Der höfisch-konservative Charakter der Palastsammlungen brachte es mit sich, dass die von ihm inspirierte Kunstproduktion sich ständig des Werts „der Alten“ versicherte – dass sie keine Schande darin erblickte, nachzueifern, ja selbst zu kopieren. Aber der Kosmos, der sich uns eröffnet, ist nicht hermetisch in sich geschlossen. Den Landschaftsbildern beispielsweise können wir uns spontan nähern, ohne Kenntnis der Schriftzeichen und der subtilen Ikonografie. Wir begreifen intuitiv die Vielfalt sich ablösender Stile, von der präzisen Naturabschilderung bis zu einer Art abstraktem Expressonismus, der der Kalligrafie näher steht als der realistischen Mimesis.
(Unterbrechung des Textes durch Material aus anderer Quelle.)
(** The output path is set only after the result is marked successful. *)
Lemma try_body_output w cfg path r hs :
  Result.success r = false ->
  Result.output_path r = None ->
  Result.success (fst (snd (try_body w cfg path (r, hs)))) = false ->
  Result.output_path (fst (snd (try_body w cfg path (r, hs)))) = None.
Proof.
  intros Hs Ho. unfold try_body.
  destruct (validate_audio_file w path) as [valid err]. destruct valid; simpl.
  - unfold mbind, try_bind, bind, call, update, ret, mark_handlers. simpl.
    repeat (case_match; simpl; simplify_eq); intros; simpl in *; first [assumption | congruence].
  - intros _. exact Ho.
Qed.

(** The result of [process_file] names the task it was given, and its
    times are the two readings of the clock. *)
Lemma process_file_task w task p :
  let result := fst (process_file w task p) in
  Result.task result = task
  /\ Result.file_path result = file_path task
  /\ Result.start_time result = time_start w
  /\ Result.end_time result = Some (time_end w)
  /\ Result.processing_time result = (time_end w - time_start w)%Q.
Proof.
  unfold process_file.
  match goal with
  | |- context [try_body w (config p) (file_path task) (?r0, handlers p)] =>
      pose proof (try_body_keeps w (config p) (file_path task) r0 (handlers p)) as Hk;
      destruct (try_body w (config p) (file_path task) (r0, handlers p)) as [o [r hs]]
  end.
  simpl in *. destruct Hk as (Ht & Hf & Hs).
  destruct o; simpl; rewrite ?Ht, ?Hf, ?Hs; repeat split; reflexivity.
Qed.

End MoreProcessFileFacts.

(* ------------------------------------------------------------------ *)
(** ** Further properties of the queue and of runs *)

Section RunFacts.

Import ProcessingQueue Order WatchFolderProcessor.

(** [enqueue_file] appends at most one entry and leaves the rest of the
    processor alone. *)
Lemma enqueue_file_extends w path priority p :
  let p' := snd (enqueue_file w path priority p) in
  config p' = config p
  /\ ((fst (enqueue_file w path priority p) = false /\ p' = p)
      \/ (fst (enqueue_file w path priority p) = true
          /\ size (queue p) < max_queue_size (config p)
          /\ ProcessingQueue.queue (queue p')
             = (ProcessingQueue.queue (queue p)
                ++ [(priority_value priority, task_id (queue p) + 1,
                     {| file_path := path; priority := priority;
                        enqueued_time := datetime_now w; status := "queued" |})])%list)).
Proof.
  unfold enqueue_file.
  destruct (size (queue p) >=? max_queue_size (config p)) eqn:Hfull; simpl.
  - split; [reflexivity |]. left. split; reflexivity.
  - split; [reflexivity |]. right. split; [reflexivity |].
    split; [|reflexivity].
    rewrite Z.geb_leb in Hfull. apply Z.leb_gt in Hfull. exact Hfull.
Qed.
(** * Chunk storage engine of hub: identifiers, sample-compressed chunks,
      linked video samples and the merge of worker output.

    A shallow embedding of
      - [hub/util/chunks.py]                       (module [Chunks]),
      - [hub/core/chunk/sample_compressed_chunk.py] (module [SampleChunk]),
      - [hub/core/linked_chunk_engine.py]           (module [LinkedEngine]),
      - [hub/util/transform.py]                     (module [Transform]),
    with the properties of section 8 of the specification stated against it. *)

From Stdlib Require Import NArith ZArith String Ascii List Lia.
From Stdlib.Strings Require Import Byte.
From stdpp Require Import base option list strings gmap sorting.

Local Open Scope string_scope.
Local Open Scope list_scope.

(** ** Python results: a value or a raised exception *)

Inductive exn : Type :=
  | KeyError | IndexError | ValueError | TypeError
  | AttributeError | AssertionError.

Inductive res (A : Type) : Type :=
  | Ok (a : A)
  | Raise (e : exn).
Arguments Ok {A} a.
Arguments Raise {A} e.

Definition res_bind {A B} (r : res A) (k : A -> res B) : res B :=
  match r with
  | Ok a => k a
  | Raise e => Raise e
  end.

(** The bytes of a Python [bytes], [bytearray] or [memoryview]. *)
Abbreviation bytes := (list byte).

(* ================================================================== *)
(** ** hub/util/chunks.py *)
(* ================================================================== *)

Module Chunks.

Local Open Scope N_scope.

(** One lowercase hexadecimal digit, as Python's [hex] prints it. *)
Definition hex_digit (d : N) : ascii :=
  match d with
  | 0 => "0" | 1 => "1" | 2 => "2" | 3 => "3"
  | 4 => "4" | 5 => "5" | 6 => "6" | 7 => "7"
  | 8 => "8" | 9 => "9" | 10 => "a" | 11 => "b"
  | 12 => "c" | 13 => "d" | 14 => "e" | _ => "f"
  end%char.

(** The digits of [n], most significant first, in front of [acc]. *)
Fixpoint hex_digits (fuel : nat) (n : N) (acc : string) : string :=
  match fuel with
  | O => acc
  | S fuel' =>
      let acc' := String (hex_digit (n mod 16)) acc in
      if n / 16 =? 0 then acc' else hex_digits fuel' (n / 16) acc'
  end.

(** Python's builtin [hex] on a non-negative integer: ["0x"] and the
    digits without leading zeros ([hex(0) = "0x0"]). *)
Definition hex (n : N) : string :=
  String "0" (String "x" (hex_digits (S (N.to_nat (N.log2 n))) n EmptyString)).

(** The value of one hexadecimal digit; [int(_, 16)] takes both cases. *)
Definition hex_value (c : ascii) : option N :=
  let n := N_of_ascii c in
  if (48 <=? n) && (n <=? 57) then Some (n - 48)
  else if (97 <=? n) && (n <=? 102) then Some (n - 87)
  else if (65 <=? n) && (n <=? 70) then Some (n - 55)
  else None.

Fixpoint parse_hex (acc : N) (s : string) : option N :=
  match s with
  | EmptyString => Some acc
  | String c s' =>
      match hex_value c with
      | Some d => parse_hex (acc * 16 + d) s'
      | None => None
      end
  end.

(** Python's [int(s, 16)] on plain digit strings: an optional ["0x"] prefix,
    then at least one hexadecimal digit.  The other forms [int] accepts (a
    sign, surrounding blanks, underscores between digits) are not produced
    by [chunk_name_from_id] and are answered [ValueError] here. *)
Definition int16 (s : string) : res N :=
  let digits :=
    match s with
    | String "0" (String "x" rest) => rest
    | String "0" (String "X" rest) => rest
    | _ => s
    end in
  match digits with
  | EmptyString => Raise ValueError
  | _ => match parse_hex 0 digits with
         | Some n => Ok n
         | None => Raise ValueError
         end
  end.

(** Python's [s[2:]]. *)
Definition drop2 (s : string) : string :=
  match s with
  | String _ (String _ rest) => rest
  | _ => EmptyString
  end.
Auch ohne hinreichende Kenntnis der Geschichte wie der in den Dynastien und Ären vorherrschen Stile wird der Besucher sich zu jenen einfachen, wunderbar klaren Formen hingezogen fühlen, die die klassische westliche Moderne des 20. Jahrhunderts begeisterte und deren Schönheit man nicht ohne Grund zeitlos nennt.